For instance, your local community center might offer free admission to fitness classes for seniors, or your favorite restaurant might serve seniors at a hugely discounted price. Going out of your way to find senior discounts is one solid way to spend less and save more.
Solution 4: Find out if you qualify for SNAP
Many seniors qualify for food assistance via the Supplemental Nutrition Assistance Program, or SNAP.
This federal program helps low-income adults — including seniors on a fixed budget — access nutritious food at affordable prices.
Solution 5: Talk to your credit card company about a custom repayment plan
If you’re struggling to keep up with payments, consider calling up your credit card company to discuss your situation.
You’ll want to lay out your income and expenses and explain how much you can afford to pay. You should be prepared to hear a firm “Sorry, but no.”
Not every credit card company will work with its customers to set up custom repayment plans, but yours might, and you won’t find out unless you ask.

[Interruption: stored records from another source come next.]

(** * build/nodejs.go: the Node.js builder of fossa-cli

    A shallow embedding of [NodeJSBuilder] (Initialize, Build, Analyze,
    IsBuilt, IsModule, InferModule) and of the properties its design
    document states about it.

    Go values are modelled as follows.
    - [string] and [[]byte] are Rocq strings (sequences of bytes).
    - [error] is an inductive type; a nil error is [None].
    - The operating system (environment variables, file system, installed
      programs) is an abstract state [S] together with the record [Sys] of
      the calls the builder makes into it.  Running a subprocess may change
      the state; reading the environment or the file system does not.
    - A method is a computation in the monad [Go]: it threads the system
      state and the list of subprocesses invoked so far, and it either
      returns or panics.
    - The calls to [nodejsLogger] have no effect on any result and are
      left out. *)

From Stdlib Require Import String Ascii.
From stdpp Require Import base list strings.

Local Open Scope string_scope.

(** ** Data *)

(** Go's [error].  [errors_New] is [errors.New] as called in nodejs.go; every
    error value made elsewhere (os/exec, os, io/ioutil, doublestar) is a
    [Foreign] one. *)
Inductive error : Type :=
| errors_New (msg : string)
| Foreign (pkg msg : string).

(** [NodeModule] implements Dependency for NodeJSBuilder. *)
Record NodeModule : Type := mkNodeModule {
  Name : string;
  Version : string
}.

(** The interface [module.Dependency]. *)
Class Dependency (A : Type) : Type := {
  Fetcher : A → string;
  Package : A → string;
  Revision : A → string
}.

#[global] Instance NodeModule_Dependency : Dependency NodeModule := {|
  Fetcher := λ _, "npm";
  Package := λ m, Name m;
  Revision := λ m, Version m
|}.

(** [NodeJSBuilder] implements Builder for Nodejs. *)
Record NodeJSBuilder : Type := mkNodeJSBuilder {
  NodeCmd : string;
  NodeVersion : string;
  NpmCmd : string;
  NpmVersion : string;
  YarnCmd : string;
  YarnVersion : string
}.

(** The zero value [NodeJSBuilder{}]. *)
Definition NodeJSBuilder_zero : NodeJSBuilder := mkNodeJSBuilder "" "" "" "" "" "".

(** The zero value [NodeModule{}]. *)
Definition NodeModule_zero : NodeModule := mkNodeModule "" "".

Definition set_NodeCmd (b : NodeJSBuilder) (v : string) : NodeJSBuilder :=
  mkNodeJSBuilder v (NodeVersion b) (NpmCmd b) (NpmVersion b) (YarnCmd b) (YarnVersion b).
Definition set_NodeVersion (b : NodeJSBuilder) (v : string) : NodeJSBuilder :=
  mkNodeJSBuilder (NodeCmd b) v (NpmCmd b) (NpmVersion b) (YarnCmd b) (YarnVersion b).
Definition set_NpmCmd (b : NodeJSBuilder) (v : string) : NodeJSBuilder :=
  mkNodeJSBuilder (NodeCmd b) (NodeVersion b) v (NpmVersion b) (YarnCmd b) (YarnVersion b).
Definition set_NpmVersion (b : NodeJSBuilder) (v : string) : NodeJSBuilder :=
  mkNodeJSBuilder (NodeCmd b) (NodeVersion b) (NpmCmd b) v (YarnCmd b) (YarnVersion b).
Definition set_YarnCmd (b : NodeJSBuilder) (v : string) : NodeJSBuilder :=
  mkNodeJSBuilder (NodeCmd b) (NodeVersion b) (NpmCmd b) (NpmVersion b) v (YarnVersion b).
Definition set_YarnVersion (b : NodeJSBuilder) (v : string) : NodeJSBuilder :=
  mkNodeJSBuilder (NodeCmd b) (NodeVersion b) (NpmCmd b) (NpmVersion b) (YarnCmd b) v.

(** [module.Module], of which the builder reads the root directory only. *)
Record module_Module : Type := mkModule {
  Dir : string
}.

(** [exec.Cmd] as built by [exec.Command(name, arg...)] and a later
    assignment to [cmd.Dir]: the program name as given, the arguments after
    it, and the working directory (empty: the caller's). *)
Record exec_Cmd : Type := mkCmd {
  cmd_Path : string;
  cmd_Args : list string;
  cmd_Dir : string
}.

Definition exec_Command (name : string) (arg : list string) : exec_Cmd :=
  mkCmd name arg "".

Definition with_Dir (cmd : exec_Cmd) (dir : string) : exec_Cmd :=
  mkCmd (cmd_Path cmd) (cmd_Args cmd) dir.

#[global] Instance error_eq_dec : EqDecision error.
Proof. solve_decision. Defined.
#[global] Instance NodeModule_eq_dec : EqDecision NodeModule.
Proof. solve_decision. Defined.
#[global] Instance exec_Cmd_eq_dec : EqDecision exec_Cmd.
Proof. solve_decision. Defined.

(** ** strings.TrimSpace

    Go trims the runes for which [unicode.IsSpace] holds.  On the UTF-8
    bytes these are the six ASCII spaces, U+0085 and U+00A0 (two bytes, lead
    0xC2), and U+1680, U+2000..U+200A, U+2028, U+2029, U+202F, U+205F and
    U+3000 (three bytes). *)

Definition byte (c : ascii) : nat := nat_of_ascii c.

Definition asciiSpace (c : ascii) : bool :=
  let n := byte c in
  ((n =? 9) || (n =? 10) || (n =? 11) || (n =? 12) || (n =? 13) || (n =? 32))%nat.

Definition space2 (c1 c2 : ascii) : bool :=
  ((byte c1 =? 194) && ((byte c2 =? 133) || (byte c2 =? 160)))%nat.

Definition space3 (c1 c2 c3 : ascii) : bool :=
  let '(a, b, c) := (byte c1, byte c2, byte c3) in
  (((a =? 225) && (b =? 154) && (c =? 128))
   || ((a =? 226) && (b =? 128)
       && (((128 <=? c) && (c <=? 138)) || (c =? 168) || (c =? 169) || (c =? 175)))
   || ((a =? 226) && (b =? 129) && (c =? 159))
   || ((a =? 227) && (b =? 128) && (c =? 128)))%nat.

(** Drop the leading space runes. *)
Fixpoint TrimLeft (s : string) : string :=
  match s with
  | EmptyString => s
  | String c1 s1 =>
    if asciiSpace c1 then TrimLeft s1
    else match s1 with
         | EmptyString => s
         | String c2 s2 =>
           if space2 c1 c2 then TrimLeft s2
           else match s2 with
                | EmptyString => s
                | String c3 s3 => if space3 c1 c2 c3 then TrimLeft s3 else s
                end
         end
  end.

(** Drop the longest suffix made of space runes only. *)
Fixpoint TrimRight (s : string) : string :=
  match s with
  | EmptyString => EmptyString
  | String c rest =>
    if String.eqb (TrimLeft s) "" then EmptyString else String c (TrimRight rest)
  end.

Definition strings_TrimSpace (s : string) : string := TrimRight (TrimLeft s).

(** ** The system the builder runs on *)

Record Sys (S : Type) : Type := mkSys {
  (** [os.Getenv(key)] *)
  os_Getenv : string → S → string;
  (** [cmd.Output()]: the standard output, the error, and the state the
      subprocess leaves behind. *)
  cmd_Output : exec_Cmd → S → (string * option error) * S;
  (** [os.Stat(name)], of which the builder reads the error only. *)
  os_Stat : string → S → option error;
  (** [doublestar.Glob(pattern)] *)
  doublestar_Glob : string → S → list string * option error;
  (** [ioutil.ReadFile(filename)] *)
  ioutil_ReadFile : string → S → string * option error;
  (** [json.Unmarshal(data, &v)] for [v] a NodeModule: the value left in
      [v], and the error. *)
  json_Unmarshal : string → NodeModule → NodeModule * option error;
  (** [filepath.Join(elem...)] *)
  filepath_Join : list string → string
}.

Arguments os_Getenv {S} _ _ _.
Arguments cmd_Output {S} _ _ _.
Arguments os_Stat {S} _ _ _.
Arguments doublestar_Glob {S} _ _ _.
Arguments ioutil_ReadFile {S} _ _ _.
Arguments json_Unmarshal {S} _ _ _.
Arguments filepath_Join {S} _ _.

(** ** The monad of Go computations *)

(** The state of a run: the system, and the subprocesses the program has
    asked for so far (calls of [cmd.Output()]), oldest first. *)
Record World (S : Type) : Type := mkWorld {
  os : S;
  invoked : list exec_Cmd
}.
Arguments mkWorld {S} _ _.
Arguments os {S} _.
Arguments invoked {S} _.

Inductive result (A : Type) : Type :=
| Ret (a : A)
| Panic (msg : string).
Arguments Ret {A} _.
Arguments Panic {A} _.

Definition Go (S A : Type) : Type := World S → result A * World S.

Definition go_ret {S A} (a : A) : Go S A := λ w, (Ret a, w).

Definition go_bind {S A B} (m : Go S A) (k : A → Go S B) : Go S B :=
  λ w, match m w with
       | (Ret a, w') => k a w'
       | (Panic msg, w') => (Panic msg, w')
       end.

Definition go_panic {S A} (msg : string) : Go S A := λ w, (Panic msg, w).

#[global] Instance Go_ret {S} : MRet (Go S) := @go_ret S.
#[global] Instance Go_bind {S} : MBind (Go S) := λ A B k m, go_bind m k.

Section Builder.
Context {S : Type} (sys : Sys S).

(** *** System calls *)

Definition Getenv (key : string) : Go S string :=
  λ w, (Ret (os_Getenv sys key (os w)), w).

(** [cmd.Output()]: the subprocess is recorded, then run. *)
Definition Output (cmd : exec_Cmd) : Go S (string * option error) :=
  λ w, let '(r, s') := cmd_Output sys cmd (os w) in
       (Ret r, mkWorld s' (invoked w ++ [cmd])).

Definition Stat (name : string) : Go S (option error) :=
  λ w, (Ret (os_Stat sys name (os w)), w).

Definition Glob (pattern : string) : Go S (list string * option error) :=
  λ w, (Ret (doublestar_Glob sys pattern (os w)), w).

(** [b[0]] on a byte slice. *)
Definition index0 (b : string) : Go S ascii :=
  match b with
  | EmptyString => go_panic "runtime error: index out of range [0] with length 0"
  | String c _ => go_ret c
  end.

(** [s[1:]] on a string. *)
Definition slice1 (s : string) : Go S string :=
  match s with
  | EmptyString => go_panic "runtime error: slice bounds out of range [1:0]"
  | String _ r => go_ret r
  end.
(** [bytes.decode()]: strict UTF-8.  Continuation bytes carry six bits;
    overlong forms, surrogates and code points above U+10FFFF are
    refused, as CPython's decoder refuses them. *)
Fixpoint utf8_decode (fuel : nat) (b : pybytes) : result pystr :=
  match fuel with
  | O => match b with [] => Ok [] | _ => Raise UnicodeDecodeError end
  | S fuel' =>
    match b with
    | [] => Ok []
    | b0 :: r0 =>
      if (b0 <? 128)%N then
        s <- utf8_decode fuel' r0 ;; Ok (b0 :: s)
      else if ((194 <=? b0) && (b0 <? 224))%N then
        match r0 with
        | b1 :: r1 =>
          if is_cont b1 then
            s <- utf8_decode fuel' r1 ;;
            Ok (((b0 - 192) * 64 + (b1 - 128))%N :: s)
          else Raise UnicodeDecodeError
        | _ => Raise UnicodeDecodeError
        end
      else if ((224 <=? b0) && (b0 <? 240))%N then
        match r0 with
        | b1 :: b2 :: r2 =>
          let c := ((b0 - 224) * 4096 + (b1 - 128) * 64 + (b2 - 128))%N in
          if is_cont b1 && is_cont b2 && (2048 <=? c)%N
             && negb ((55296 <=? c) && (c <? 57344))%N then
            s <- utf8_decode fuel' r2 ;; Ok (c :: s)
          else Raise UnicodeDecodeError
        | _ => Raise UnicodeDecodeError
        end
      else if ((240 <=? b0) && (b0 <? 245))%N then
        match r0 with
        | b1 :: b2 :: b3 :: r3 =>
          let c := ((b0 - 240) * 262144 + (b1 - 128) * 4096
                    + (b2 - 128) * 64 + (b3 - 128))%N in
          if is_cont b1 && is_cont b2 && is_cont b3
             && (65536 <=? c)%N && (c <? 1114112)%N then
            s <- utf8_decode fuel' r3 ;; Ok (c :: s)
          else Raise UnicodeDecodeError
        | _ => Raise UnicodeDecodeError
        end
      else Raise UnicodeDecodeError
    end
  end.

Definition bytes_decode (b : pybytes) : result pystr :=
  utf8_decode (length b) b.

End PyStr.
Export PyStr.

(** ** The Python values the decoder meets *)

(** What the decoder asks of a NumPy dtype: is it a sub-dtype of
    [np.number], is it ['object'], is it structured (a sub-dtype of
    [np.void], with its field names), or anything else (bool, fixed-width
    bytes or text, ...). *)
Inductive dtype : Type :=
| DNumber
| DObject
| DVoid (names : list pystr)
| DOther.

(** An [np.ndarray] is given by its dtype, its shape, and the items that
    [for x in g] yields: its elements when it has one axis, its sub-arrays
    along the first axis when it has more.  A 0-d array has shape [[]] and
    cannot be iterated.  [PVoid] is one record of a structured array
    ([np.void]), given by its field values in order.  A dataset carries
    its attributes and the outcome of reading its raw value: [None] when
    [g[()]] raises. *)
Inductive pyval : Type :=
| PInt (z : Z)
| PFloat (f : float)
| PStr (s : pystr)
| PBytes (b : pybytes)
| PList (l : list pyval)
| PTuple (l : list pyval)
| PDict (d : list (pystr * pyval))
| PNdarray (dt : dtype) (shape : list nat) (items : list pyval)
| PVoid (fields : list pyval)
| PGroup (children : list (pystr * pyval)) (attrs : list (pystr * pyval))
| PAttrs (items : list (pystr * pyval))
| PDataset (attrs : list (pystr * pyval)) (raw : option pyval).

(** ** Python dictionaries with [str] keys, in insertion order *)

Module Dict.

Definition dict := list (pystr * pyval).

Fixpoint get (k : pystr) (d : dict) : option pyval :=
  match d with
  | [] => None
  | (k', v) :: d' => if pystr_eqb k k' then Some v else get k d'
  end.

Definition mem (k : pystr) (d : dict) : bool :=
  match get k d with Some _ => true | None => false end.

(** [d[k] = v]: an existing key keeps its place, a new key goes last. *)
Fixpoint set (k : pystr) (v : pyval) (d : dict) : dict :=
  match d with
  | [] => [(k, v)]
  | (k', v') :: d' =>
    if pystr_eqb k k' then (k', v) :: d' else (k', v') :: set k v d'
  end.

(** [dict(pairs)] and the dict comprehension: entries are set in order. *)
Definition of_pairs (ps : list (pystr * pyval)) : dict :=
  fold_left (fun d kv => set (fst kv) (snd kv) d) ps [].

End Dict.

(** ** reader.py *)

Module Reader.

(** The sequence branch of [decode_group]:
    [g[0] if len(g) == 1 else g]. *)
Definition unwrap (seq : list pyval -> pyval) (l : list pyval) : pyval :=
  match l with
  | [x] => x
  | _ => seq l
  end.

(** What [for x in v] (and so [zip(names, v)]) yields, or the [TypeError]
    of a value that is not iterable. *)
Definition py_iter (v : pyval) : result (list pyval) :=
  match v with
  | PInt _ | PFloat _ => Raise TypeError
  | PStr s => Ok (map (fun c => PStr [c]) s)
  | PBytes b => Ok (map (fun c => PInt (Z.of_N c)) b)
  | PList l | PTuple l => Ok l
  | PDict d => Ok (map (fun kv => PStr (fst kv)) d)
  | PNdarray _ [] _ => Raise TypeError
  | PNdarray _ (_ :: _) items => Ok items
  | PVoid fields => Ok fields
  | PGroup children _ => Ok (map (fun kv => PStr (fst kv)) children)
  | PAttrs items => Ok (map (fun kv => PStr (fst kv)) items)
  | PDataset _ (Some (PNdarray _ (_ :: _) items)) => Ok items
  | PDataset _ _ => Raise TypeError
  end.

(** [dict(zip(names, v))]. *)
Definition dict_zip (names : list pystr) (v : pyval) : result pyval :=
  xs <- py_iter v ;; Ok (PDict (Dict.of_pairs (combine names xs))).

If you’re living on a fixed income, issues like unexpected medical bills and unpredictable inflation can wreak havoc on your savings.
If you’ve had to add to credit card debt to make up the difference, you’re certainly not alone. You also aren’t doomed to carry around your credit card debt forever.
Instead, whether you’re still working toward retirement or have hit that milestone already, you can use the steps above to find clever ways to pay off debt and avoid accruing it in the future.